[Provided data]:
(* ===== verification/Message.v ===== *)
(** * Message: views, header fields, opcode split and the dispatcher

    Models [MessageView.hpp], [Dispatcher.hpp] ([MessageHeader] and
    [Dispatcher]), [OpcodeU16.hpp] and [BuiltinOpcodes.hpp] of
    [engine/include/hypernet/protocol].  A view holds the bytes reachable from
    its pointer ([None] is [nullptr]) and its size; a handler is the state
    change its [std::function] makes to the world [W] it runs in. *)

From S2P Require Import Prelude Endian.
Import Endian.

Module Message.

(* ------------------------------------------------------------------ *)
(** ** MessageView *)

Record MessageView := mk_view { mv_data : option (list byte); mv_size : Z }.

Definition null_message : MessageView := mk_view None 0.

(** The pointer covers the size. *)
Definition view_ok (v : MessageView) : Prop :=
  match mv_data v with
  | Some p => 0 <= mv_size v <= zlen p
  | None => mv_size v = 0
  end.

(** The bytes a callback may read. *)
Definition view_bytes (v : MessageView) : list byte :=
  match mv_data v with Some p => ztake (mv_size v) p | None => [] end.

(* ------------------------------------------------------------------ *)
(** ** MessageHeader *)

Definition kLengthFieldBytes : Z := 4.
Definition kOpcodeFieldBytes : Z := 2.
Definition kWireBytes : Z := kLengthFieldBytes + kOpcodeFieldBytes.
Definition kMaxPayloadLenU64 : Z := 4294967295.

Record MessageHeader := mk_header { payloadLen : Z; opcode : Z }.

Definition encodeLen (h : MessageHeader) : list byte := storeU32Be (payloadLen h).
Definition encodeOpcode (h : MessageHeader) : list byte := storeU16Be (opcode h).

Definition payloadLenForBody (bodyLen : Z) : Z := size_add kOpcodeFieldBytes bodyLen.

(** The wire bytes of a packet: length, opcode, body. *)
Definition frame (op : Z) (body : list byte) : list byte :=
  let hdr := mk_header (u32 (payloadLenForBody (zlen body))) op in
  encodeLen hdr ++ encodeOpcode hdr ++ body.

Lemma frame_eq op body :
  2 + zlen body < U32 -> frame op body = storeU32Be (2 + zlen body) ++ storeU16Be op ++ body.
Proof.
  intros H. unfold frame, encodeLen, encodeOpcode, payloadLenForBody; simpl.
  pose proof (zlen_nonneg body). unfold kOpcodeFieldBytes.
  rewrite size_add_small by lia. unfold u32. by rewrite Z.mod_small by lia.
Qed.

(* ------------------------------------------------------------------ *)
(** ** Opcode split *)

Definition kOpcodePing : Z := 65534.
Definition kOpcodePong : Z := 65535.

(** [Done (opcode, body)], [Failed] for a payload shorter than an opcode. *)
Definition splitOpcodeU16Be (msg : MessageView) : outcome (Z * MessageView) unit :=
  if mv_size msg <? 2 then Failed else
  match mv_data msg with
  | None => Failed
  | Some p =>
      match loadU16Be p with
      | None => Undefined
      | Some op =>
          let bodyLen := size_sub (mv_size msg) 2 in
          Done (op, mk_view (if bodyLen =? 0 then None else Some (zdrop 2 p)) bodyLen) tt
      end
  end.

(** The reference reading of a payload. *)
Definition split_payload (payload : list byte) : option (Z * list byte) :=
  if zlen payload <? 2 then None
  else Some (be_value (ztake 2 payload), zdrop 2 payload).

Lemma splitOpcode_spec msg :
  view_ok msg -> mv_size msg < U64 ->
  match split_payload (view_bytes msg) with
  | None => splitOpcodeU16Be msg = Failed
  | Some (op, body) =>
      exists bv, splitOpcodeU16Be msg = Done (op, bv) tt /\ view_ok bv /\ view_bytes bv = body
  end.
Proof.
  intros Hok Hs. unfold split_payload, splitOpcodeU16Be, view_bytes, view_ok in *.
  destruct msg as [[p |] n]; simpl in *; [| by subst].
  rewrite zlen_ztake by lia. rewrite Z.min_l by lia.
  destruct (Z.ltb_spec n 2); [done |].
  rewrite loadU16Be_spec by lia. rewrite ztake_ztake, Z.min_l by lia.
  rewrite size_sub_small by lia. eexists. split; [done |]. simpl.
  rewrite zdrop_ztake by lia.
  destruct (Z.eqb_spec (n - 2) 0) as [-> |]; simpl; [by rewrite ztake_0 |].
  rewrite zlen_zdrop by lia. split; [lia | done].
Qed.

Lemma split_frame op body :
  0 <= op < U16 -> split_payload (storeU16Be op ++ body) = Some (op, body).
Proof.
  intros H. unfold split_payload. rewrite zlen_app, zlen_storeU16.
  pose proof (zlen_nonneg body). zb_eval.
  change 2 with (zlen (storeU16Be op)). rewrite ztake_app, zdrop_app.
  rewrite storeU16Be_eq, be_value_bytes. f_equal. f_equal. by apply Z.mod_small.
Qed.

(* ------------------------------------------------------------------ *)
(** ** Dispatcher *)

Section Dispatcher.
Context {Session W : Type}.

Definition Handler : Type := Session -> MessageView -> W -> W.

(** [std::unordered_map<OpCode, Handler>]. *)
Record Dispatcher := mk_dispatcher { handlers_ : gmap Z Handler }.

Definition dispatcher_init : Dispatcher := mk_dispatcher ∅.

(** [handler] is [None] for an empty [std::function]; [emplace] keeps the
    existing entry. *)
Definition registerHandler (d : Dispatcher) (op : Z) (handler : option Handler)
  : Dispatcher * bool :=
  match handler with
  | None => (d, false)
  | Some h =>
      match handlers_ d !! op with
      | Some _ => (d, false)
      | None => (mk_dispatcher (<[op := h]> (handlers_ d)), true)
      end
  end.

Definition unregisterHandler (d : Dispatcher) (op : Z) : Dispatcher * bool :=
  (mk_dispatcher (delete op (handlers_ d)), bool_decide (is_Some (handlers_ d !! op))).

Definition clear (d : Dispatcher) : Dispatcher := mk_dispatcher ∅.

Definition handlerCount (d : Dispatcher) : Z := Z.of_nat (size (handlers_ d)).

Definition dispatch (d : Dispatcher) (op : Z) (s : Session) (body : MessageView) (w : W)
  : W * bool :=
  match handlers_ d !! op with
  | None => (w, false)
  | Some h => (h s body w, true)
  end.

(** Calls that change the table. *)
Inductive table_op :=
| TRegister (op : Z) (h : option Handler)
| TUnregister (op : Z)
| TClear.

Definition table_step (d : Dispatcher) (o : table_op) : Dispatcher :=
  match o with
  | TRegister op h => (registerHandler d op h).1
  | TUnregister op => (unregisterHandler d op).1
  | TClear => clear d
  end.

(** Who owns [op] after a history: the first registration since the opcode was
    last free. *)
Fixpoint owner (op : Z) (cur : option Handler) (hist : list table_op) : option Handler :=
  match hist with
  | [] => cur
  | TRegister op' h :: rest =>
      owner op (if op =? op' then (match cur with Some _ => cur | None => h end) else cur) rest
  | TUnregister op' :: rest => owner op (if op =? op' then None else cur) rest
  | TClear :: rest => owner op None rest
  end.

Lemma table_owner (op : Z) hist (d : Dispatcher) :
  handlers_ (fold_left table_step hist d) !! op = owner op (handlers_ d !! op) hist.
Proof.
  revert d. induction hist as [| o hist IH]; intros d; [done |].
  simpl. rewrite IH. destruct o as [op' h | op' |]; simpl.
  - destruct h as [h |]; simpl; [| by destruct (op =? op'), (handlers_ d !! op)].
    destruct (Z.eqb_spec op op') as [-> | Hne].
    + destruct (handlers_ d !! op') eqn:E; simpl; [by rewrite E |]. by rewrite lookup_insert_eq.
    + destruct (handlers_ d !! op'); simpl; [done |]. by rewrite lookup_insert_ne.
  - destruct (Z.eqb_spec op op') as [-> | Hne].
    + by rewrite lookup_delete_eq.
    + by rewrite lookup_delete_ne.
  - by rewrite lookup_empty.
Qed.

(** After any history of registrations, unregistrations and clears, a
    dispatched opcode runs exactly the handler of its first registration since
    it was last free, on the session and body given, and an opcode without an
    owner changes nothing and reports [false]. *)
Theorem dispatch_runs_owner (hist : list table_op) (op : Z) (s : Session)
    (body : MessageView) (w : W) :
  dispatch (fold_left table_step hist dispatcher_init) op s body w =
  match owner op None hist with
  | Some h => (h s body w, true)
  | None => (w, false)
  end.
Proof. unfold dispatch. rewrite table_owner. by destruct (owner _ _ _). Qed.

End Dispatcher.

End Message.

==

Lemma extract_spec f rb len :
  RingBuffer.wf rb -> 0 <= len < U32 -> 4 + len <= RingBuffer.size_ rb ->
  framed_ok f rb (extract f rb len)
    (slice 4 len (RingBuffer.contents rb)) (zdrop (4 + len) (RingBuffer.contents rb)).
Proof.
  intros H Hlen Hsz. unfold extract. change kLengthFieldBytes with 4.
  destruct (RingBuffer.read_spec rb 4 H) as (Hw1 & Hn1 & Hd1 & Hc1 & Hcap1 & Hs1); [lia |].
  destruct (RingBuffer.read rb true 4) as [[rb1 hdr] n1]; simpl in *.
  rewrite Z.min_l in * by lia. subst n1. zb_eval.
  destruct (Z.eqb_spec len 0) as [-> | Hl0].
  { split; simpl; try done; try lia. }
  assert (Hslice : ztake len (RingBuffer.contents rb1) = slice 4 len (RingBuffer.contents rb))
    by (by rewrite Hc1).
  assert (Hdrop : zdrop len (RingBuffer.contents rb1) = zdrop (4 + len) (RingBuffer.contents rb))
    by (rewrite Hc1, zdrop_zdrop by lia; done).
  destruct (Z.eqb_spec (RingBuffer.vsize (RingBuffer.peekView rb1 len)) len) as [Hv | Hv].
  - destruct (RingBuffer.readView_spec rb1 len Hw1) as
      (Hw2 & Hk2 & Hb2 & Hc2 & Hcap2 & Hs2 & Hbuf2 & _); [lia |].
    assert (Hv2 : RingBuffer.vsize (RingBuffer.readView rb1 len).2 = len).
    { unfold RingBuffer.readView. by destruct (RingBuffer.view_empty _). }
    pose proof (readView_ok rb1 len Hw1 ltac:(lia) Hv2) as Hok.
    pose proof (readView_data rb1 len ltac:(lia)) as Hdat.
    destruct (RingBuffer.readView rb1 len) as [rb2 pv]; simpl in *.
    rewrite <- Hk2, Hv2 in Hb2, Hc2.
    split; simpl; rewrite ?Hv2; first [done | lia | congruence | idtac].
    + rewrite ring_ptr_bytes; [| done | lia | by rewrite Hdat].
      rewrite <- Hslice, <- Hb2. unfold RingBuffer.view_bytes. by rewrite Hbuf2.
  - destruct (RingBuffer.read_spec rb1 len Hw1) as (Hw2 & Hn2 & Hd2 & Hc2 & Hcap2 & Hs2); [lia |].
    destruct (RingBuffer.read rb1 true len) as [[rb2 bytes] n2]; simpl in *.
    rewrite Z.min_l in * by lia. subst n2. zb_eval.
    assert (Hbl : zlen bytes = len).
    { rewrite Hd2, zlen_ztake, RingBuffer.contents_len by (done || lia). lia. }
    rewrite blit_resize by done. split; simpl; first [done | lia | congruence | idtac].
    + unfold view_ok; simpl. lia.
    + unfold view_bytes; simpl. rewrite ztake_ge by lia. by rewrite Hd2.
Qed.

[Your objective]: Restate word for word the entries above from the line with "match mv_data msg with" through the line with "Done (op, mk_view", inclusive, leaving out everything else.

[Result for this task]:
  match mv_data msg with
  | None => Failed
  | Some p =>
      match loadU16Be p with
      | None => Undefined
      | Some op =>
          let bodyLen := size_sub (mv_size msg) 2 in
          Done (op, mk_view (if bodyLen =? 0 then None else Some (zdrop 2 p)) bodyLen) tt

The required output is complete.